I like finding stuff that is about real places I know. I don't live there now, but truly I am a Londoner, and I loved a kids book called 'The Borribles' for that; Ben Aaranovich's 'Rivers of London' does it too, and yet they both manage to combine it with the wildest fantasy.

People who take offence so often take it on behalf of someone else, I am 73 and I was only just born before the war ended, there can't be many of us left who still directly suffer from 'Hitler's mess'. Remember Ian Dury's record 'Spasticus autisticus', the able bodied took great offence at it 'On behalf of all disabled people'  but Ian was disabled, a spastic who wore a calliper as a result  of chilhood polio!


----------



## SueC (Oct 19, 2017)

Olly, I know what you mean. I LOVE reading any stories about Chicago, wondering if I can pick out the places that I know from growing up there. As far as the other, I need to develop a thicker skin or something. I need to trust my gut. I watch every documentary on the Holocaust I can - on purpose - but I still felt that the guy in the foyer of the apartment building might say something like that, trying to appear casual about his distant connection to his Polish relatives. Thanks for your comments; always appreciated.


----------



## ppsage (Oct 19, 2017)

If I had a character say 'Hitler mess' I would have intended it to be provocative.


----------



## VonBradstein (Oct 23, 2017)

Oh how I love it when people call out historical 'errors' and get it back assward...

To answer your question, no I don't think it is necessarily better to fictionalize things out of worry over getting people fired up. What I would say is if one is going for a historical reference (or, for that matter, a historical story) they should make sure there are no errors that would constitute being disrespectful (especially important with something like the holocaust) and do their best to get the important facts straight. One of my books concerns time travel and yes, I tried to do my research. I was lucky to have a decent exposure to people alive during that period so I mainly used that instead of books...but obviously they could have got things wrong - I know for fact they did. Anybody who is going to turn their nose up at a book because of an incidental anachronism or error is probably not who you want reading your stuff, in my view.

There's definitely a thin line, though. Most people - myself included - absolutely hated the movie Pearl Harbor and a large reason for that is for anybody even vaguely familiar with the history it's absurd and borders on disrespect with how little lip service is paid to facts. The director justified that he wasn't trying to do a documentary. Well, fair enough, but the movie was literally called Pearl Harbor. By losing credibility we are left in a place where we do not know what - if anything - to believe when we see error upon error. The kind of piece it is definitely matters. If you're writing a book about a historical event you MUST get the salient aspects right. If its merely a setting, it probably matters less...but still matters some!
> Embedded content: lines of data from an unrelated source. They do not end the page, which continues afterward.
Lemma land_mask x p : 0 <= p <= 32 -> in_range 32 x -> Z.land x (mask_of p) = Z.shiftl (Z.shiftr x (32 - p)) (32 - p).
Proof.
  intros Hp [Hx0 Hx]. apply Z.bits_inj'. intros i Hi. rewrite Z.land_spec, Z.shiftl_spec by done.
  assert (mask_of p = Z.shiftl (Z.ones p) (32 - p)) as ->.
  { unfold mask_of. rewrite Z.shiftl_mul_pow2, Z.ones_equiv by lia. unfold Z.pred. rewrite Z.mul_add_distr_r, <- Z.pow_add_r by lia.
    replace (p + (32 - p)) with 32 by lia. lia. }
  rewrite Z.shiftl_spec by done. destruct (decide (i < 32 - p)) as [Hlt|Hge].
  - rewrite !(Z.testbit_neg_r _ (i - (32 - p))) by lia. apply andb_false_r.
  - rewrite Z.shiftr_spec by lia. replace (i - (32 - p) + (32 - p)) with i by lia.
    destruct (decide (i < 32)) as [Hi32|Hi32].
    + rewrite Z.ones_spec_low by lia. apply andb_true_r.
    + rewrite Z.ones_spec_high by lia. rewrite andb_false_r. symmetry. apply (Z.bits_above_log2 x i); [done|].
      destruct (decide (x = 0)) as [->|Hnz]; [cbn; lia|]. apply Z.lt_le_trans with 32; [|lia]. apply Z.log2_lt_pow2; lia.
Qed.

Lemma in_network_masked n x : network_ok n -> in_range 32 x ->
  in_network n x <-> Z.land x (mask_of (network_v4.prefix_length_ n)) = address_v4.to_uint (network_v4.network n).
Proof.
  intros [Ha Hp] Hx. destruct (v4_uint _ Ha) as [Hr _]. unfold in_network, network_v4.network, host_bits.
  rewrite netmask_value by done. set (p := network_v4.prefix_length_ n) in *.
  set (y := address_v4.to_uint (network_v4.address_ n)) in *.
  assert (in_range 32 (Z.land y (mask_of p))) as Hland.
  { destruct (mask_range p Hp) as [Hm _]. destruct Hr as [Hy0 Hy]. split; [by apply Z.land_nonneg; left|].
    rewrite land_mask by done. rewrite Z.shiftl_mul_pow2, Z.shiftr_div_pow2 by lia.
    pose proof (Z.mul_div_le y (2 ^ (32 - p))). lia. }
  rewrite to_from_small by done. rewrite !land_mask by done. split; [by intros ->|].
  intros Heq. apply (f_equal (fun z => Z.shiftr z (32 - p))) in Heq.
  by rewrite !Z.shiftr_shiftl_l, !Z.sub_diag, !Z.shiftl_0_r in Heq by lia.
Qed.
(** Blocking and asynchronous writing hand over a first part of the bytes, in order,
    and all of them exactly when no error is reported. *)
Theorem socket_writes_drain fuel m (c : C) t :
  s <> invalid_socket -> has state stream_oriented = true -> has state user_set_non_blocking = false ->
  cb_ok c -> (length (cb_remaining c) + 1 < fuel)%nat ->
  (exists r, @write_all C _ (Thread K) (sync_write_stream s state) m fuel c t = Ok r /\ handed_over m c t r) /\
  (exists r, @async_write_all C _ (Thread K) (async_write_stream s state) m fuel c t = Ok r /\ handed_over m c t r).
Proof.
  intros Hs Hstream Huser Hok Hfuel. split.
  - apply (@writes_drain_buffers C _ (Thread K) _ m _ (sync_write_stream_ok s state Hs Hstream Huser) fuel c t Hok Hfuel).
  - apply (@writes_drain_buffers C _ (Thread K) _ m _ (async_write_stream_ok s state Hstream) fuel c t Hok Hfuel).
Qed.

End properties.

(** C18. A server connection over a socket.  Whatever pieces the kernel moves the bytes
    in, however often a receive finds nothing and waits for the reactor or is
    interrupted: a connection that reads a socket with [async_read] delivers
    exactly the messages of the complete frames, in order, and then closes. *)
Theorem connection_over_sockets {K} `{!Kernel K, !PatientKernel K} (s : Z) `{!StreamKernel K s} (state : Z)
    (Hstream : has state stream_oriented = true) plat fuel op sender ms last k (t : Thread K) :
  Forall (acceptable plat op) (ms ++ [last]) -> (k < length (frame plat last))%nat ->
  unreceived s t = (ms ≫= frame plat) ++ take k (frame plat last) -> (2 * length ms + 3 <= fuel)%nat ->
  exists c',
    @connection plat (Thread K) (@asio_stream (Thread K) _ (async_read_stream_ok s state Hstream))
      fuel t (new_ServerConnection sender op)
    = (((fun m => Deliver m sender) <$> ms) ++ [CloseSocket], c', Ok tt) /\ pending c' = None.
Proof. apply (@connection_over_asio (Thread K) _ (async_read_stream_ok s state Hstream)). Qed.

(** ** Examples *)

(** A kernel with one connection: pieces that arrive, [None] for a moment without
    data, and how many bytes each send can take, 0 for none at the moment. *)
Record Pipe := mkPipe {
  arriving : list (option (Z * list Z));
  room : list nat;
  sent : list Z;
}.

Definition rest_of_piece (n : nat) (x : Z) (piece : list Z) (l : list (option (Z * list Z))) :=
  match drop n (x :: piece) with
  | [] => l
  | y :: piece => Some (y, piece) :: l
  end.

#[export] Instance pipe_kernel : Kernel Pipe := {|
  syscall c k :=
    match c with
    | SysRecvmsg _ n _ =>
        match arriving k with
        | [] => (Returned 0 [], k)
        | None :: l => (Failed EAGAIN, mkPipe l (room k) (sent k))
        | Some (x, piece) :: l =>
            let data := take (Z.to_nat n) (x :: piece) in
            (Returned (Z.of_nat (length data)) data, mkPipe (rest_of_piece (Z.to_nat n) x piece l) (room k) (sent k))
        end
    | SysSendmsg _ bytes _ =>
        match room k with
        | [] => (Returned (Z.of_nat (length bytes)) [], mkPipe (arriving k) [] (sent k ++ bytes))
        | O :: l => (Failed EAGAIN, mkPipe (arriving k) l (sent k))
        | S n :: l =>
            (Returned (Z.of_nat (S n `min` length bytes)) [], mkPipe (arriving k) l (sent k ++ take (S n) bytes))
        end
    | SysPoll _ _ _ => (Returned 1 [], k)
    | _ => (Returned 0 [], k)
    end;
|}.

Definition all_arriving (l : list (option (Z * list Z))) : list Z :=
  l ≫= (fun o => match o with Some (x, piece) => x :: piece | None => [] end).

#[export] Instance pipe_patient : PatientKernel Pipe.
Proof.
  refine {| patience k := (length (arriving k) + length (room k))%nat |}.
  - intros c [[|[[x piece]|] l] [|[|n] r] w] e k' Hc _; destruct c; cbn in Hc; try done;
      injection Hc as _ <-; cbn; lia.
  - intros s events timeout k a k' [= _ <-]. lia.
  - by intros s events timeout k e k'.
Defined.

#[export] Instance pipe_uninterrupted : Uninterrupted Pipe.
Proof.
  split. intros c [[|[[x piece]|] l] [|[|n] r] w] k'; destruct c; by cbn.
Defined.

Lemma rest_of_piece_all n x piece l :
  all_arriving (Some (x, piece) :: l) = take n (x :: piece) ++ all_arriving (rest_of_piece n x piece l).
Proof.
  change (all_arriving (Some (x, piece) :: l)) with ((x :: piece) ++ all_arriving l).
  unfold rest_of_piece. rewrite <- (take_drop n (x :: piece)) at 1. rewrite <- (assoc_L (++)). f_equal.
  by destruct (drop n (x :: piece)).
Qed.

#[export] Instance pipe_stream (s : Z) : StreamKernel Pipe s.
Proof.
  refine {| to_receive k := all_arriving (arriving k); delivered := sent |}.
  - intros n [[|[[x piece]|] l] r w] Hn; cbn [syscall pipe_kernel arriving room sent].
    + eexists. right. exists []. cbn. split; [done|]. split; [lia|]. done.
    + eexists. right. eexists. split; [done|]. cbn [arriving]. split; [|split].
      * rewrite length_take. lia.
      * by apply rest_of_piece_all.
      * destruct (Z.to_nat n) eqn:Hz; [lia|done].
    + eexists. left. exists EAGAIN. split; [done|]. split; [by left|done].
  - intros bytes [a [|[|n] r] w] Hb; cbn [syscall pipe_kernel arriving room sent].
    + eexists. right. exists (length bytes). split; [done|]. destruct bytes; [done|]. cbn [length]. split; [lia|].
      cbn [sent]. by rewrite take_ge by (cbn; lia).
    + eexists. left. exists EAGAIN. by split.
    + eexists. right. exists (S n `min` length bytes)%nat. split; [done|]. destruct bytes; [done|]. cbn [length].
      split; [lia|]. cbn [sent]. f_equal. destruct (Nat.min_spec (S n) (S (length bytes))) as [[Hle ->]|[Hle ->]]; [done|].
      by rewrite !take_ge by (cbn; lia).
  - intros events k. by exists 1, k.
Defined.

(** Three bytes for buffers of two and two, with a moment without data. *)
Lemma socket_reads_agree_witness : exists n ec m' t1 t2,
  let c := new_consuming_pair (mkBuffer 0 2) (mkBuffer 3 2) in
  let t := mkThread 0 (mkPipe [None; Some (7, [8]); None; Some (9, [])] [] []) in
  @read _ _ (Thread Pipe) (sync_read_stream 5 stream_oriented) 7 c t (replicate 5 0) = Ok (n, ec, t1, m') /\
  @async_read_all _ _ (Thread Pipe) (async_read_stream 5 stream_oriented) 7 c t (replicate 5 0) = Ok (n, ec, t2, m') /\
  n = (0 + 4 `min` 3)%nat /\ m' = [7; 8; 0; 9; 0] /\ unreceived 5 t1 = [] /\ unreceived 5 t2 = unreceived 5 t1.
Proof.
  destruct (socket_reads_agree 5 stream_oriented 7 (new_consuming_pair (mkBuffer 0 2) (mkBuffer 3 2))
    (mkThread 0 (mkPipe [None; Some (7, [8]); None; Some (9, [])] [] [])) (replicate 5 0))
    as (n & ec & m' & t1 & t2 & Hsync & Hasync & Hn & Hm & H1 & H2); [done|done|done|exact I|vm_compute; lia|].
  exists n, ec, m', t1, t2. split; [exact Hsync|]. split; [exact Hasync|]. split; [exact Hn|].
  split; [exact Hm|]. split; [exact H1|exact H2].
Defined.

(** Five bytes; the kernel takes two, then none, then the rest. *)
Lemma socket_writes_drain_witness : exists r,
  @async_write_all _ _ (Thread Pipe) (async_write_stream 5 stream_oriented) [1; 2; 3; 4; 5] 8
    (new_consuming_pair (mkBuffer 0 2) (mkBuffer 2 3)) (mkThread 0 (mkPipe [] [2; 0]%nat [])) = Ok r /\
  handed_over 5 [1; 2; 3; 4; 5] (new_consuming_pair (mkBuffer 0 2) (mkBuffer 2 3))
    (mkThread 0 (mkPipe [] [2; 0]%nat [])) r.
Proof.
  apply (socket_writes_drain 5 stream_oriented 8 [1; 2; 3; 4; 5]
    (new_consuming_pair (mkBuffer 0 2) (mkBuffer 2 3)) (mkThread 0 (mkPipe [] [2; 0]%nat [])));
    [done|done|done|exact I|vm_compute; lia].
Defined.
Lemma ends_impl {A} (m : comp S E A) s (Φ Φ' : A -> S -> Prop) (Ψ Ψ' : S -> Prop) :
  ends m s Φ Ψ -> (forall a s', Φ a s' -> Φ' a s') -> (forall s', Ψ s' -> Ψ' s') -> ends m s Φ' Ψ'.
Proof.
  intros (es & s' & r & Hm & Hr) HΦ HΨ. exists es, s', r. split; [done|]. destruct r as [a|[]]; auto.
Qed.

Lemma ends_ret {A} (a : A) s (Φ : A -> S -> Prop) Ψ : Φ a s -> ends (mret a) s Φ Ψ.
Proof. intros. by apply ends_returns, returns_ret. Qed.

(** A result that is mapped. *)
Lemma returns_mapped {A B} (m : comp S E A) (g : A -> B) s Φ :
  returns (r ← m; mret (g r)) s Φ <-> returns m s (fun r => Φ (g r)).
Proof.
  split.
  - intros (es & s' & c & Hrun & HΦ). unfold mbind, comp_bind in Hrun. destruct (m s) as [[es1 s1] [a|]] eqn:Hm; [|done].
    injection Hrun as <- <- <-. by exists es1, s1, a.
  - intros Hm. eapply returns_bind; [exact Hm|]. cbn beta. intros a s'. apply returns_ret.
Qed.

Lemma ends_throw {A} what s (Φ : A -> S -> Prop) (Ψ : S -> Prop) : Ψ s -> ends (fail_with (SystemError what)) s Φ Ψ.
Proof. intros. by exists [], s, (Err (SystemError what)). Qed.

End ends.

(** ** What the functions on sockets do to descriptors *)

Section kernel.
Context {K : Type} `{!Kernel K, !DescriptorKernel K}.
Implicit Types (k : K) (t : Thread K).

Definition same_fds k k' : Prop := opened k' = opened k /\ unblocked k' = unblocked k.

(** [m] returns and leaves descriptors and modes as they are. *)
Definition harmless {A} (m : comp (Thread K) Syscall A) : Prop :=
  forall t, returns m t (fun _ t' => same_fds (kernel_ t) (kernel_ t')).

Lemma harmless_bind {A B} (m : comp (Thread K) Syscall A) (f : A -> comp (Thread K) Syscall B) :
  harmless m -> (forall a, harmless (f a)) -> harmless (m ≫= f).
Proof.
  intros Hm Hf t. eapply returns_bind; [apply Hm|]. intros a t1 [Ho Hu].
  eapply returns_impl; [apply Hf|]. intros b t2 [Ho' Hu']. split; by etrans.
Qed.

Lemma harmless_ret {A} (a : A) : harmless (mret a).
Proof. intros t. by apply returns_ret. Qed.

Lemma harmless_get {A} (f : Thread K -> comp (Thread K) Syscall A) :
  (forall t, harmless (f t)) -> harmless (get_state ≫= f).
Proof. intros Hf t. apply returns_get, Hf. Qed.

Lemma harmless_clear : harmless socket_ops.clear_last_error.
Proof. intros t. by apply returns_modify. Qed.

Lemma harmless_call c : inert c = true -> harmless (socket_ops.call c).
Proof.
  intros Hc t. unfold socket_ops.call. apply returns_get. eapply returns_bind; [by apply returns_emit with (Φ := fun _ t' => t' = t)|].
  intros _ ? ->. destruct (syscall c (kernel_ t)) as [a k] eqn:Hk.
  pose proof (descriptor_inert _ _ _ _ Hc Hk) as Hsame.
  destruct a; (eapply returns_bind; [by apply returns_modify with (Φ := fun _ t' => kernel_ t' = k)|]);
    intros _ t' <-; by apply returns_ret.
Qed.

Lemma harmless_wrapped {A} (m : comp (Thread K) Syscall A) : harmless m -> harmless (socket_ops.error_wrapper m).
Proof.
  intros Hm. apply harmless_bind; [done|]. intros a. apply harmless_get. intros t. apply harmless_ret.
Qed.

Lemma harmless_if {A} (b : bool) (m m' : comp (Thread K) Syscall A) : harmless m -> harmless m' -> harmless (if b then m else m').
Proof. by destruct b. Qed.

End kernel.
Still, though, consider how much can potentially be lost by dispensing with an opportunity to ground your story in a historical period. People generally enjoy realism and by fictionalizing absolutely everything you do comes across as a little limp, in my opinion. There's a reason so many movies put "Based on a true story' (ha ha) on the poster. 

Oh, and, people did in fact flee to Spain during world war two. Not as many as Switzerland, etc due to Spain being under Franco, but they did. And in a dialogue context there is nothing wrong or disrespectful about referring to it as the "Hitler mess" - that is the kind of thing people likely would have said. Not "the evil Nazi plundering of Europe", not even "the holocaust". When people talk about 9/11 they call it 9/11, don't they? Not "the worst and most saddest terrorist tragedy ever to befall America" because you'd sound like a walking propaganda poster.


----------



## VonBradstein (Oct 23, 2017)

> If I had a character say 'Hitler mess' I would have intended it to be provocative




Why? It was a mess. People during or after crises rarely refer to traumatic episodes by what they are. We tend to sugarcoat the worst things not out of disrespect or provocation but to maintain our sanity. This is a character speaking who was there and Sue should keep the term as is. Changing it to "holocaust" or anything more 'accurate' would be a pathetic exercise in pandering to political correctness.


----------



## Jack of all trades (Oct 23, 2017)

VonBradstein said:


> [/COLOR]
> 
> Why? It was a mess. People during or after crises rarely refer to traumatic episodes by what they are. We tend to sugarcoat the worst things not out of disrespect or provocation but to maintain our sanity. This is a character speaking who was there and Sue should keep the term as is. Changing it to "holocaust" or anything more 'accurate' would be a pathetic exercise in pandering to political correctness.



Balderdash.

It doesn't have to be changing it to the holocaust. It could be fleeing Hitler or fleeing the Nazis.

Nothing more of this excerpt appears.